Like the reptile itself, the effort to reintroduce the desert tortoise into the sandy wilds of the Marine base at Twentynine Palms has not exactly been speedy.
Starting in 2006, the Marine Corps and UCLA began a program to hatch baby tortoises for a return to a sprawling base where they were once common - until their numbers were greatly reduced by ravens, lizards and coyotes, as well as tanks and Humvees.
For nine years, the hatchlings - growing to almost 500 in number - remained in a five-acre protected zone, safe behind wire and netting, fed and carefully monitored.
But last month, 35 of the young tortoises were released, several at a time, with hopes that they are finally big and agile enough to survive and prosper.
“It’s pretty significant,” Col. James Harp, the base chief of staff, told the Marine Corps Times last week as he released the last of the 35: a 9-year-old code-named “2-4" and outfitted with a transmitter to track its movements.
The release was done at Sand Hill, a restricted area where tanks and Humvees are not allowed.
Attempts to reintroduce the desert tortoise - the state reptile of California - at other military bases have not gone as planned. Many were found pecked to death (biologists call young tortoises “walking ravioli’) or crushed by vehicles.
The Marine Corps decided to wait longer to release the tortoises, in hopes of enhancing their survivability.

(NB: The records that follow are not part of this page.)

(** [sub in s] *)
Fixpoint contains (sub s : string) : bool :=
  starts_with sub s ||
  match s with
  | EmptyString => false
  | String _ s' => contains sub s'
  end.

(** ** Numbers: truncation, order statistics *)

(** [int(q)]: the integer part, rounding toward zero. *)
Definition Qtrunc (q : Q) : Z := Z.quot (Qnum q) (Zpos (Qden q)).

Definition Qltb (a b : Q) : bool := negb (Qle_bool b a).

Fixpoint insert_sorted (x : Q) (l : list Q) : list Q :=
  match l with
  | [] => [x]
  | y :: l' => if Qle_bool x y then x :: l else y :: insert_sorted x l'
  end.

Definition sort (l : list Q) : list Q := foldr insert_sorted [] l.

(** The numbers of a column, missing cells skipped. *)
Definition nums (s : Series) : list Q :=
  flat_map (fun c => match c with Num q => [q] | _ => [] end) s.

(** ** Series operations of pandas *)

(** [s.fillna(v)] *)
Definition fillna (v : cell) (s : Series) : Series :=
  map (fun c => if isna c then v else c) s.

(** The middle of a sorted, non-empty list; the mean of the two middle values
    when the length is even. *)
Definition median_sorted (xs : list Q) : Q :=
  let n := length xs in
  if Nat.even n
  then ((nth (n / 2 - 1) xs 0 + nth (n / 2) xs 0) / 2)%Q
  else nth (n / 2) xs 0%Q.

(** [s.median()]: over the numbers of a numeric column, missing when there is
    none; a column holding text or timestamps raises [TypeError]. *)
Definition median (s : Series) : option cell :=
  if forallb is_numeric_cell s then
    Some (match sort (nums s) with
          | [] => NaN
          | xs => Num (median_sorted xs)
          end)
  else None.

(** Linear interpolation at the fractional position [(n - 1) * p] of a sorted
    list. *)
Definition quantile_sorted (xs : list Q) (p : Q) : Q :=
  let h := (inject_Z (Z.of_nat (length xs) - 1) * p)%Q in
  let i := Z.to_nat (Qfloor h) in
  let g := (h - inject_Z (Qfloor h))%Q in
  let lo := nth i xs 0%Q in
  let hi := nth (S i) xs lo in
  (lo + g * (hi - lo))%Q.

(** [s.quantile(p)], pandas' default (linear) estimator over the numbers of a
    numeric column. *)
Definition quantile (s : Series) (p : Q) : option cell :=
  if forallb is_numeric_cell s then
    Some (match sort (nums s) with
          | [] => NaN
          | xs => Num (quantile_sorted xs p)
          end)
  else None.

(** [s.clip(lower, upper)] with two scalar bounds, which pandas puts in order
    first; a missing cell stays missing. *)
Definition clip_value (lower upper q : Q) : Q :=
  let lo := if Qle_bool lower upper then lower else upper in
  let hi := if Qle_bool lower upper then upper else lower in
  if Qltb q lo then lo else if Qltb hi q then hi else q.

Definition clip (lower upper : Q) (s : Series) : Series :=
  map (fun c => match c with Num q => Num (clip_value lower upper q) | _ => c end) s.

(** [s.between(lo, hi)] on one cell: inclusive on both sides, false on a
    missing cell, [TypeError] when a text or a timestamp meets a number. *)
Definition between (lo hi : Q) (c : cell) : option bool :=
  match c with
  | Num q => Some (Qle_bool lo q && Qle_bool q hi)
  | NaN => Some false
  | _ => None
  end.

(** [s.replace(mapping)] with a dictionary: a text that is a key becomes its
    value, every other cell is kept. *)
Definition replace_cell (mapping : gmap string string) (c : cell) : cell :=
  match c with
  | Str x => match mapping !! x with Some v => Str v | None => c end
  | _ => c
  end.

Definition replace (mapping : gmap string string) (s : Series) : Series :=
  map (replace_cell mapping) s.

“We are trying to do things a little bit differently,” base biologist Brian Henen told the Marine Corps Times. The success of the release is not assured, and Henen and others will be closely monitoring the data from transmitters.
Most of the hatchlings will remain behind.
So will Thelma and Louise, two semi-geriatric tortoises. Once they were pets of a general. Then he deployed to Iraq.
Now they serve as “ambassadors” to help explain the tortoise program to schoolchildren, visitors and grunts undergoing predeployment training.